TASK PROMPT: Output exactly the lines from the line with "nat -> Clock)." through the end of the records below. Include nothing else.

Saved entries:
Lemma parse_copy_source_render s : wf_object (src_bucket s) (src_key s) -> wf_version (src_version_id s) ->
  parse_copy_source (source_headers (Some s)) = Ok s.
Proof.
  intros (Hb & Hk & Hne) Hv. unfold parse_copy_source.
  change (HeaderMap_get_all _ _) with [render_source s]. cbv iota beta.
  set (path := render_path_style (src_bucket s) (src_key s)).
  assert (Hu : utf8_valid (render_source s) = true).
  { unfold render_source. destruct (src_version_id s) as [v|].
    - rewrite utf8_valid_ascii_app by apply uri_utf8, render_path_bytes.
      rewrite utf8_valid_ascii_app by (repeat constructor). apply show_Z_utf8. simpl in Hv. lia.
    - rewrite app_nil_r. apply ascii_utf8_valid, uri_utf8, render_path_bytes. }
  rewrite (proj2 (from_utf8_Some _ _)) by (split; [exact Hu|reflexivity]). cbn [ok_or].
  assert (Hsplit : default (render_source s, []) (split_once x3f (render_source s))
    = (path, match src_version_id s with Some v => bs "versionId=" ++ show_Z v | None => [] end)).
  { unfold render_source. fold path. destruct (src_version_id s) as [v|].
    - by rewrite (proj2 (split_once_Some x3f _ path (bs "versionId=" ++ show_Z v)))
        by (split; [done|by apply render_path_not]).
    - rewrite app_nil_r, (proj2 (split_once_None _ _)) by (by apply render_path_not). done. }
  rewrite Hsplit. change (starts_with path (bs "/")) with true. cbv iota.
  unfold path. rewrite parse_render_path_style by done. cbn [map_err bucket key].
  destruct (src_version_id s) as [v|] eqn:Es; simpl in Hv.
  - rewrite source_query by lia. cbn [map_err params_of pairs map existsb].
    change (negb _ || false) with false. cbv iota. cbn [ok_or].
    replace (non_empty (Some (src_key s))) with (Some (src_key s)) by (by destruct (src_key s)). cbn [ok_or].
    change {| pairs := _ |} with (params_of [(bs "versionId", show_Z v)]).
    rewrite (optional_i64_show _ _ (Some v)) by (lookup || done).
    destruct s; simpl in *; by subst.
  - change (QueryParams_parse []) with (Ok (params_of []) : result HttpParseError QueryParams).
    cbn [map_err params_of pairs map existsb ok_or].
    replace (non_empty (Some (src_key s))) with (Some (src_key s)) by (by destruct (src_key s)). cbn [ok_or].
    destruct s; simpl in *; by subst.
Qed.
(** * Claims *)

(** [serialize_response] succeeds exactly for a status of three digits, a
    body of at most 5 GiB, at most 128 headers and a head of at most 64 KiB,
    and then writes the status line, the kept headers, one Content-Length, the
    close header when asked, an empty line and the body. *)
Theorem serialize_response_spec (r : ServiceResponse) (close : bool) :
  serialize_response r close =
  if sendable r close then Ok (response_head r close ++ crlf ++ crlf ++ body r) else Err tt.
Proof. apply serialize_response_eq. Qed.

(** C17: No response splitting: whatever the headers of a response hold, a
    client that reads the serialized bytes line by line up to the first empty
    line finds the status line, then fields of which exactly one is named
    Content-Length, giving the length of the body when there is one, and one
    Connection: close when the connection is to be closed, with no other
    Content-Length, Connection, Keep-Alive, Proxy-Connection, Transfer-Encoding,
    Trailer or Upgrade in any case; and what follows is exactly the body. *)
Theorem response_not_split (r : ServiceResponse) (close : bool) (wire : bytes)
    (H : serialize_response r close = Ok wire) :
  exists fields n,
    read_message wire = Some ((bs "HTTP/1.1 " ++ show_Z (status r) ++ bs " " ++ reason_phrase (status r)) :: fields,
                              body r) /\
    List.filter (fun l => contains_name (field_name l) framing_names) fields =
      (bs "Content-Length: " ++ show_Z n) :: (if close then [bs "Connection: close"] else []) /\
    (body r <> [] -> n = len (body r)).
Proof.
  rewrite serialize_response_eq in H. destruct (sendable r close) eqn:Es; [|done]. injection H as <-.
  unfold sendable in Es. bool_hyps. pose proof (sent_length_nonneg r) as Hl.
  pose proof (response_lines_text r close ltac:(lia) Hl) as Ht.
  pose proof (read_message_lines (response_lines r close) (body r) ltac:(discriminate) Ht) as Hread.
  eexists _, (sent_length r). split; [exact Hread|].
  split; [|unfold sent_length; by destruct (body r)].
  rewrite List.filter_app, filter_kept_headers. cbn [app List.filter].
  by rewrite content_length_name; destruct close.
Qed.

Definition sample_response : ServiceResponse :=
  {| status := 200; resp_headers := [(bs "etag", bs "abc"); (bs "x-bad", [CR; LF]); (bs "Connection", bs "keep-alive");
       (bs "transfer-Encoding", bs "chunked")];
     body := bs "data" |}.

Lemma response_not_split_witness :
  exists wire fields, serialize_response sample_response true = Ok wire /\
    read_message wire = Some (bs "HTTP/1.1 200 OK" :: fields, bs "data").
Proof.
  eexists. edestruct (response_not_split sample_response true) as (fields & n & Hr & _); [vm_compute; reflexivity|].
  exists fields. split; [vm_compute; reflexivity|exact Hr].
Defined.
(** * Examples: two uploads on one connection, the first in two parts with an
    interim response *)

Definition sample_stream : TcpStream :=
  {| arriving :=
       [Ok (join crlf [bs "PUT /b/k HTTP/1.1"; bs "Host: h"; bs "Content-Length: 3"; bs "Expect: 100-continue"; []; []]);
        Err Interrupted; Ok (bs "abc"); Err WouldBlock;
        Ok (join crlf [bs "PUT /b/l HTTP/1.1"; bs "Host: h"; bs "Content-Length: 2"; []; bs "de"]); Ok []];
     accepting := [Ok 7%nat; Err WouldBlock; Ok 18%nat; Ok 1000%nat; Ok 10%nat; Err WouldBlock; Ok 1000%nat];
     sent := []; shut_down := false; ticks := O |}.

Definition sample_serve : option (list bytes * list Call * Connection bytes * list (list Call) * option (result unit DriveResult)) :=
  serve storing_handler (fun n => Z.of_nat n) (fun _ => sample_now) [0; 0; 0; 0; 0; 0; 0] [] []
    (Connection_new (fun n => Z.of_nat n) sample_stream) [].

Example sample_serve_stores :
  match sample_serve with
  | Some (stored, _, c, past, Some (Ok ConnectionClosed)) => stored = [bs "abc"; bs "de"] /\ length past = 2%nat
  | _ => False
  end.
Proof. vm_compute. by split. Qed.

Lemma connection_wire_witness : exists h' log c past fin msgs,
  sample_serve = Some (h', log, c, past, fin) /\
  length msgs = length past /\ Forall (answer_message false) msgs /\ wire_end (concat msgs) c fin.
Proof.
  apply (connection_wire storing_handler (fun n => Z.of_nat n) (fun _ => sample_now) [] sample_stream
    [0; 0; 0; 0; 0; 0; 0]). reflexivity.
Defined.

Lemma connection_sessions_witness : exists h' log c past fin l,
  sample_serve = Some (h', log, c, past, fin) /\
  Forall resolved past /\ life log = Some l /\ (match fin with Some (Ok _) => resolved log | _ => True end).
Proof.
  apply (connection_sessions storing_handler (fun n => Z.of_nat n) (fun _ => sample_now) [] sample_stream
    [0; 0; 0; 0; 0; 0; 0]). reflexivity.
Defined.
(* ===== verification/Reactor.v ===== *)
(** The connections of an HTTP worker, from [src/src/workers/http.rs]:
    accepting them up to the limit, driving each of them in turn with recovery
    from panics, abandoning them at shutdown, and the metrics kept on the way.
    The theorems say that the in-flight gauge is exact and that the limit is
    kept, for every sequence of these steps. *)
From stdpp Require Import gmap.
From S2P Require Import Prelude Text Http XmlWrite Types Framing Response Exchange Metrics Connection.

Definition MAX_CONNECTIONS : nat := 256.

Definition overload_response_bytes (now : Clock) : bytes :=
  let r := header
    (protocol_error now 503 (bs "ServiceUnavailable")
       (bs "The pgs3 HTTP worker has reached its connection limit")) (bs "retry-after") (bs "1") in
  match serialize_response r true with Ok wire => wire | Err _ => fallback_internal_response end.

(** What the listener's next [accept] returns: a stream, with whether it could
    be configured, or an error. *)
Inductive Accepted :=
| Incoming (stream : TcpStream) (configured : bool)
| AcceptError (error : IoError).

Section Reactor.
Context {H S : Type} `{S3Handler H S} (instant : nat -> Z) (stamp : nat -> Clock).
(** The panics that [catch_unwind] stops: the handler and the connection a
    panicking [drive] leaves, and those a panicking [abort_session] leaves. *)
Context (drive_unwinds : Z -> H -> Connection S -> option (H * Connection S))
        (abort_unwinds : H -> Exchange S -> option (H * Exchange S)).
Implicit Types (h : H) (m : Metrics) (c : Connection S) (conns : list (Connection S)).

RESULT:
Context {H S : Type} `{S3Handler H S} (instant : nat -> Z) (stamp : nat -> Clock).
(** The panics that [catch_unwind] stops: the handler and the connection a
    panicking [drive] leaves, and those a panicking [abort_session] leaves. *)
Context (drive_unwinds : Z -> H -> Connection S -> option (H * Connection S))
        (abort_unwinds : H -> Exchange S -> option (H * Exchange S)).
Implicit Types (h : H) (m : Metrics) (c : Connection S) (conns : list (Connection S)).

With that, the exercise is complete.